▸ TASK TO CARRY OUT: Once the line with "destruct (write_spec (rfc4648 (take" is found in the entries below, repeat it and each following line exactly, up to and including the line with "rewrite b64_encode_rfc by done.". Add no other lines.

Stored data
+ + + +
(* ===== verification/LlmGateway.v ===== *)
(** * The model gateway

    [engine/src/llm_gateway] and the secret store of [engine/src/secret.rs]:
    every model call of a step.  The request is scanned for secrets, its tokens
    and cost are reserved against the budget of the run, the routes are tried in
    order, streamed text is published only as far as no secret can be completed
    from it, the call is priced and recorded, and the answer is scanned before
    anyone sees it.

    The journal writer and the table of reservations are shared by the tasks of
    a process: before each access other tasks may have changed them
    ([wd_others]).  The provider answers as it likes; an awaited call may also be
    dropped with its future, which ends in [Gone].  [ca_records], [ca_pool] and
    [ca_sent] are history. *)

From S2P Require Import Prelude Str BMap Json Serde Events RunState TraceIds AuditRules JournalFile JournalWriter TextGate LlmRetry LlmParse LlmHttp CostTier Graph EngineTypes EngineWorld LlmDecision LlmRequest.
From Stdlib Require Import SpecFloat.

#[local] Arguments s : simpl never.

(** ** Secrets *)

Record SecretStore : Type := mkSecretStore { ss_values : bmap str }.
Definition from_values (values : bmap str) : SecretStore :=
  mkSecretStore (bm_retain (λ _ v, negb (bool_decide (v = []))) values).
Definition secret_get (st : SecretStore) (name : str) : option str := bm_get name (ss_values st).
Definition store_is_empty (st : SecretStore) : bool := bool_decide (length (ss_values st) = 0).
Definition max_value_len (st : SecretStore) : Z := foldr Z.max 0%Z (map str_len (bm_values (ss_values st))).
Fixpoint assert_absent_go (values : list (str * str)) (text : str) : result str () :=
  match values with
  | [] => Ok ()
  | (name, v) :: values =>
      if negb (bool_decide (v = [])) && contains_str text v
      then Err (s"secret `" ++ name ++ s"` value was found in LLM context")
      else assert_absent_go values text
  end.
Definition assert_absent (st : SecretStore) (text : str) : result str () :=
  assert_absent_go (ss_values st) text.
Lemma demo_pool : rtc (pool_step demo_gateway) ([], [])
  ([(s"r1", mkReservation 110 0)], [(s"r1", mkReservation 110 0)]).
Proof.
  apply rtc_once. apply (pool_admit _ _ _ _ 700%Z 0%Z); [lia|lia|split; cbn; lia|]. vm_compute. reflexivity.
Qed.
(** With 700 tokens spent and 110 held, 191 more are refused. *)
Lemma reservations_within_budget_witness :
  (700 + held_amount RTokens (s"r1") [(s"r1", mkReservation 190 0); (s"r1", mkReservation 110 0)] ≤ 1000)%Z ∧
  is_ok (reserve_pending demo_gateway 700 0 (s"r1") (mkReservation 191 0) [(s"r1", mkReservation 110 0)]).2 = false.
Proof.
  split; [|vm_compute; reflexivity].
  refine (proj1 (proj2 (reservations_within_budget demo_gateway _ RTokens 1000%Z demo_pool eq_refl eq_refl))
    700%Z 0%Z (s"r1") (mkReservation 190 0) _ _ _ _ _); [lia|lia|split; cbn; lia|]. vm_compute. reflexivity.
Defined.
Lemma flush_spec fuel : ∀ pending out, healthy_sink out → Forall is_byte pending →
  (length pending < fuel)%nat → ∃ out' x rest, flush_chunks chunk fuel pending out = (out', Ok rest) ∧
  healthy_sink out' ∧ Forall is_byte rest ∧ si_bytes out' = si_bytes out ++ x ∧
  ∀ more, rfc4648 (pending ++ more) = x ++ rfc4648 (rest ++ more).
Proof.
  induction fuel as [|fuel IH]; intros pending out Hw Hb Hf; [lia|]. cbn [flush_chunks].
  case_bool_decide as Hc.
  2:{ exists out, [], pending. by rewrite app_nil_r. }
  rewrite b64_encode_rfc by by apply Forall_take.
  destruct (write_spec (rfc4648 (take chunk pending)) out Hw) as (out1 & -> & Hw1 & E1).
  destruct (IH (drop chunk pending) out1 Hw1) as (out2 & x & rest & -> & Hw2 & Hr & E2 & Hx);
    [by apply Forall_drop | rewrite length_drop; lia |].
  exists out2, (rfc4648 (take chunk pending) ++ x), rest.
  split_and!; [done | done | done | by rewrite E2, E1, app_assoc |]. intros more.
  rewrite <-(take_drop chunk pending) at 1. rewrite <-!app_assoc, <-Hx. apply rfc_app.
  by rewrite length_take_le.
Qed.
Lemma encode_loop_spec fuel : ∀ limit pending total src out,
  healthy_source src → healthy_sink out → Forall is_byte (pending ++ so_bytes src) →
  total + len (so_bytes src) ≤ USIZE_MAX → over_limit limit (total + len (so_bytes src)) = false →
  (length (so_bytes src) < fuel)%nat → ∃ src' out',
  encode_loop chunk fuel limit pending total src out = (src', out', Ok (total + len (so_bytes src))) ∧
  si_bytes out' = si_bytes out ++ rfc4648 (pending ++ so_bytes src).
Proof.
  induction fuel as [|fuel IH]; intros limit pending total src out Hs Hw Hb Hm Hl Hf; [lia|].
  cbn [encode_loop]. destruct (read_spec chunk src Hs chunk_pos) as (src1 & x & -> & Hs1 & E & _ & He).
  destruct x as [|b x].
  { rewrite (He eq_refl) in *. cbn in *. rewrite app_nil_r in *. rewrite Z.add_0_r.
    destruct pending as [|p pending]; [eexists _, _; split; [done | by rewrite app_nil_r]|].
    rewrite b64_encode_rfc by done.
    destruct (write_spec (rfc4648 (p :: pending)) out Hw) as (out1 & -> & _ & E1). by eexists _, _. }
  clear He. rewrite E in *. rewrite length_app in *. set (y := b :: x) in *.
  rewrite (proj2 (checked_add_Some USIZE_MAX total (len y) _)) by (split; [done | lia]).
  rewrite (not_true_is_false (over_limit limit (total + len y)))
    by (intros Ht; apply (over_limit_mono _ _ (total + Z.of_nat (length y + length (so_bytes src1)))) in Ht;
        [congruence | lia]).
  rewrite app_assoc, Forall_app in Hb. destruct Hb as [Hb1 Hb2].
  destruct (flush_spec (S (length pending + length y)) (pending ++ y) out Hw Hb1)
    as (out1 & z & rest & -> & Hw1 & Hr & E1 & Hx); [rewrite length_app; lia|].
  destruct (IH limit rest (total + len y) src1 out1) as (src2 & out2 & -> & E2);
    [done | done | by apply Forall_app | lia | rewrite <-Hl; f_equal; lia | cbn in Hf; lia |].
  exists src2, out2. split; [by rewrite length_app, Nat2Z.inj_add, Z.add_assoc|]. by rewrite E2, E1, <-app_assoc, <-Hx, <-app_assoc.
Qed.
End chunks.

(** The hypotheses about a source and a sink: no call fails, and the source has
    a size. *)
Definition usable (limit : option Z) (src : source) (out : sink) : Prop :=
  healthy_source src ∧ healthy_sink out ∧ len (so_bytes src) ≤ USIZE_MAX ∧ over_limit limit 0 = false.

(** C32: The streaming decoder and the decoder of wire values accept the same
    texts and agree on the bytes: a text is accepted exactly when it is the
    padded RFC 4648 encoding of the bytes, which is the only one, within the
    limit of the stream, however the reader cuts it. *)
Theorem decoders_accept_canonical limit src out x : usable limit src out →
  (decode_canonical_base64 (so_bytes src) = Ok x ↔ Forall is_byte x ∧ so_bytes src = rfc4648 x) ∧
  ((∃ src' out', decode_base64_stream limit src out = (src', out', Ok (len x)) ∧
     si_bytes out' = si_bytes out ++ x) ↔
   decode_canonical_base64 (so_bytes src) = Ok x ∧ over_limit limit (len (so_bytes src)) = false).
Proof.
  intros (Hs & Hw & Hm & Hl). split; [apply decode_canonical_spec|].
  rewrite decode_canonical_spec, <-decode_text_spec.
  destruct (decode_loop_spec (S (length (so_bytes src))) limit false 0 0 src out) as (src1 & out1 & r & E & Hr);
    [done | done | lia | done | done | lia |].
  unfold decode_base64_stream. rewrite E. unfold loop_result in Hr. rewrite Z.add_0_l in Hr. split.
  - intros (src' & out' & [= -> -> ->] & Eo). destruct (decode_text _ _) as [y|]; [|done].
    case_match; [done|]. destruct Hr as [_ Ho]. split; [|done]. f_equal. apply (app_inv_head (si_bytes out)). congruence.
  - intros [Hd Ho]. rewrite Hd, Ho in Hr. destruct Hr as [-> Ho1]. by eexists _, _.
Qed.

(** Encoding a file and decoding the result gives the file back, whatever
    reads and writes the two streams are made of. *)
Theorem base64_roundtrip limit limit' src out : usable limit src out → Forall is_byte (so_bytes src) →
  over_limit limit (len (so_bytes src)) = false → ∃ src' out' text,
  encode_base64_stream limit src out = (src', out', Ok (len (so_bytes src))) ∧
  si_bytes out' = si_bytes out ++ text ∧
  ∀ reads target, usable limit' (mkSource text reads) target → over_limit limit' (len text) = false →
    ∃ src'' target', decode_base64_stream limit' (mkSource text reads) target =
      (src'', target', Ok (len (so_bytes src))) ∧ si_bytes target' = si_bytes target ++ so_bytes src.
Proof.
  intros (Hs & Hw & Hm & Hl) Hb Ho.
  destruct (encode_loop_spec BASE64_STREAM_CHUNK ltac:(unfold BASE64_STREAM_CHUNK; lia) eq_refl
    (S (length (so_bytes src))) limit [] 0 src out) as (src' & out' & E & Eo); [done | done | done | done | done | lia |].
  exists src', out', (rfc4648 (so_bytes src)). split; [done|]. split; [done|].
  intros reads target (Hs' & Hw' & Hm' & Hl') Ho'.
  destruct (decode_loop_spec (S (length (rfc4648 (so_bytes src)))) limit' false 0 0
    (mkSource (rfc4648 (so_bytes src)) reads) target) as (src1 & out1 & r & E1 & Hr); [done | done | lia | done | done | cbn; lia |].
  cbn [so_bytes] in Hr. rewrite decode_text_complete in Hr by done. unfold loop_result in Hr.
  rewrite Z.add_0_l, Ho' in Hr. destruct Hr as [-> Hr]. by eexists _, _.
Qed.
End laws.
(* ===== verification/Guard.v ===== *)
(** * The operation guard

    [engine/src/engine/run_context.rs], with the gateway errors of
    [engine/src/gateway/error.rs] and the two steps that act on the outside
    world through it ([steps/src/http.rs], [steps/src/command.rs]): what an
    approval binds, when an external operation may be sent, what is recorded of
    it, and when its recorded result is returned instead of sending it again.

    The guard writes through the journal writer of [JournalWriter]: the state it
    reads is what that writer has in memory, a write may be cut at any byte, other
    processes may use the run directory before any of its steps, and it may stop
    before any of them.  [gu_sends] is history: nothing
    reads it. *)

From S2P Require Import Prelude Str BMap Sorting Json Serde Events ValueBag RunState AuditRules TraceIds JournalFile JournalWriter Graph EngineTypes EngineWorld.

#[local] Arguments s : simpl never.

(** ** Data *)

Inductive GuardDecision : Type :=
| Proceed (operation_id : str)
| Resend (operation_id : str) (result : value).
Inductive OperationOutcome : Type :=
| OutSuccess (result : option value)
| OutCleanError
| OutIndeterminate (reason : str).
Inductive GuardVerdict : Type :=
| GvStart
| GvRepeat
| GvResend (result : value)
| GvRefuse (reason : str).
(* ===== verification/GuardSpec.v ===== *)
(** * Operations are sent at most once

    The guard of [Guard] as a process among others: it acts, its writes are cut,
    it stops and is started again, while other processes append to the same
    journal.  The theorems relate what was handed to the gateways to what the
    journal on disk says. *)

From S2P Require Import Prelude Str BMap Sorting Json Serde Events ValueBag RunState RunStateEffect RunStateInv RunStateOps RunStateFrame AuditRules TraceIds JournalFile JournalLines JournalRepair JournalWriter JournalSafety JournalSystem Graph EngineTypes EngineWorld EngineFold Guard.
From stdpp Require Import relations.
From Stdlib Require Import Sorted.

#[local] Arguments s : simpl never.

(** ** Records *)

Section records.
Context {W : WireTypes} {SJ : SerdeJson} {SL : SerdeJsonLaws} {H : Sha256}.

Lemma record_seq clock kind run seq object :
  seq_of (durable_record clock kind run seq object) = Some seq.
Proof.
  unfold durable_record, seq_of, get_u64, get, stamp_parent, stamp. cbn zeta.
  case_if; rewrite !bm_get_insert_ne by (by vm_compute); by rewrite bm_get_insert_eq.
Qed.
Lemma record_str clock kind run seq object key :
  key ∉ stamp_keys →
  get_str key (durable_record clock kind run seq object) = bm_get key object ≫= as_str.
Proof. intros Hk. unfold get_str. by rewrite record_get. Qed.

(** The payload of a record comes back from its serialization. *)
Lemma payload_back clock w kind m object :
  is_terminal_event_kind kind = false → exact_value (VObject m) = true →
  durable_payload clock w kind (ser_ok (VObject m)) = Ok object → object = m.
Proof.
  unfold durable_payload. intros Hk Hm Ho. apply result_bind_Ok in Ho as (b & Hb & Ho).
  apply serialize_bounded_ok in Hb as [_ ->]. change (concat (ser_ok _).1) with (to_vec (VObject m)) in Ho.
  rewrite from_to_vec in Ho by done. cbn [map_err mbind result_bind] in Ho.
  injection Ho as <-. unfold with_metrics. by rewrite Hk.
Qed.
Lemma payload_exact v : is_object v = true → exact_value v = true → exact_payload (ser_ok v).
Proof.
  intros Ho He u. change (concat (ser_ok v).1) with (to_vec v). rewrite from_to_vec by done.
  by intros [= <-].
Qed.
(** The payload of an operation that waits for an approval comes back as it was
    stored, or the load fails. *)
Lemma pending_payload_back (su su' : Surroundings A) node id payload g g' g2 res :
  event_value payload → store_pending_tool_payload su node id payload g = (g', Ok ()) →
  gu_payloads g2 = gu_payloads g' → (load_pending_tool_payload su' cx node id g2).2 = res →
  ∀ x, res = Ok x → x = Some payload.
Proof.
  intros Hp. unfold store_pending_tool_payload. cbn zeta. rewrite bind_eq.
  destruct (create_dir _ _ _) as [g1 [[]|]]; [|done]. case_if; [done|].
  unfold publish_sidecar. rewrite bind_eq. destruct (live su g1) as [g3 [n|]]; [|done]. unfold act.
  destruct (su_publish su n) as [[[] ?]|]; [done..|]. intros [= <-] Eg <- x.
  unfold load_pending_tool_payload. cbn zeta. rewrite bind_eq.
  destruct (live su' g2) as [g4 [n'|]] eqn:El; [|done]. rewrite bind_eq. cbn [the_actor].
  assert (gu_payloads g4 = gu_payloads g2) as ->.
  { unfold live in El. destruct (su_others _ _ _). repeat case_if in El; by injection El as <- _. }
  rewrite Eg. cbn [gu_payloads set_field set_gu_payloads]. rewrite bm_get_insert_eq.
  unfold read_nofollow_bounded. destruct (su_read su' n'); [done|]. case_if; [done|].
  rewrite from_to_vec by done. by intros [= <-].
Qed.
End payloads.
+ + + +
▸ THE COMPLETED TASK:
  destruct (write_spec (rfc4648 (take chunk pending)) out Hw) as (out1 & -> & Hw1 & E1).
  destruct (IH (drop chunk pending) out1 Hw1) as (out2 & x & rest & -> & Hw2 & Hr & E2 & Hx);
    [by apply Forall_drop | rewrite length_drop; lia |].
  exists out2, (rfc4648 (take chunk pending) ++ x), rest.
  split_and!; [done | done | done | by rewrite E2, E1, app_assoc |]. intros more.
  rewrite <-(take_drop chunk pending) at 1. rewrite <-!app_assoc, <-Hx. apply rfc_app.
  by rewrite length_take_le.
Qed.
Lemma encode_loop_spec fuel : ∀ limit pending total src out,
  healthy_source src → healthy_sink out → Forall is_byte (pending ++ so_bytes src) →
  total + len (so_bytes src) ≤ USIZE_MAX → over_limit limit (total + len (so_bytes src)) = false →
  (length (so_bytes src) < fuel)%nat → ∃ src' out',
  encode_loop chunk fuel limit pending total src out = (src', out', Ok (total + len (so_bytes src))) ∧
  si_bytes out' = si_bytes out ++ rfc4648 (pending ++ so_bytes src).
Proof.
  induction fuel as [|fuel IH]; intros limit pending total src out Hs Hw Hb Hm Hl Hf; [lia|].
  cbn [encode_loop]. destruct (read_spec chunk src Hs chunk_pos) as (src1 & x & -> & Hs1 & E & _ & He).
  destruct x as [|b x].
  { rewrite (He eq_refl) in *. cbn in *. rewrite app_nil_r in *. rewrite Z.add_0_r.
    destruct pending as [|p pending]; [eexists _, _; split; [done | by rewrite app_nil_r]|].
    rewrite b64_encode_rfc by done.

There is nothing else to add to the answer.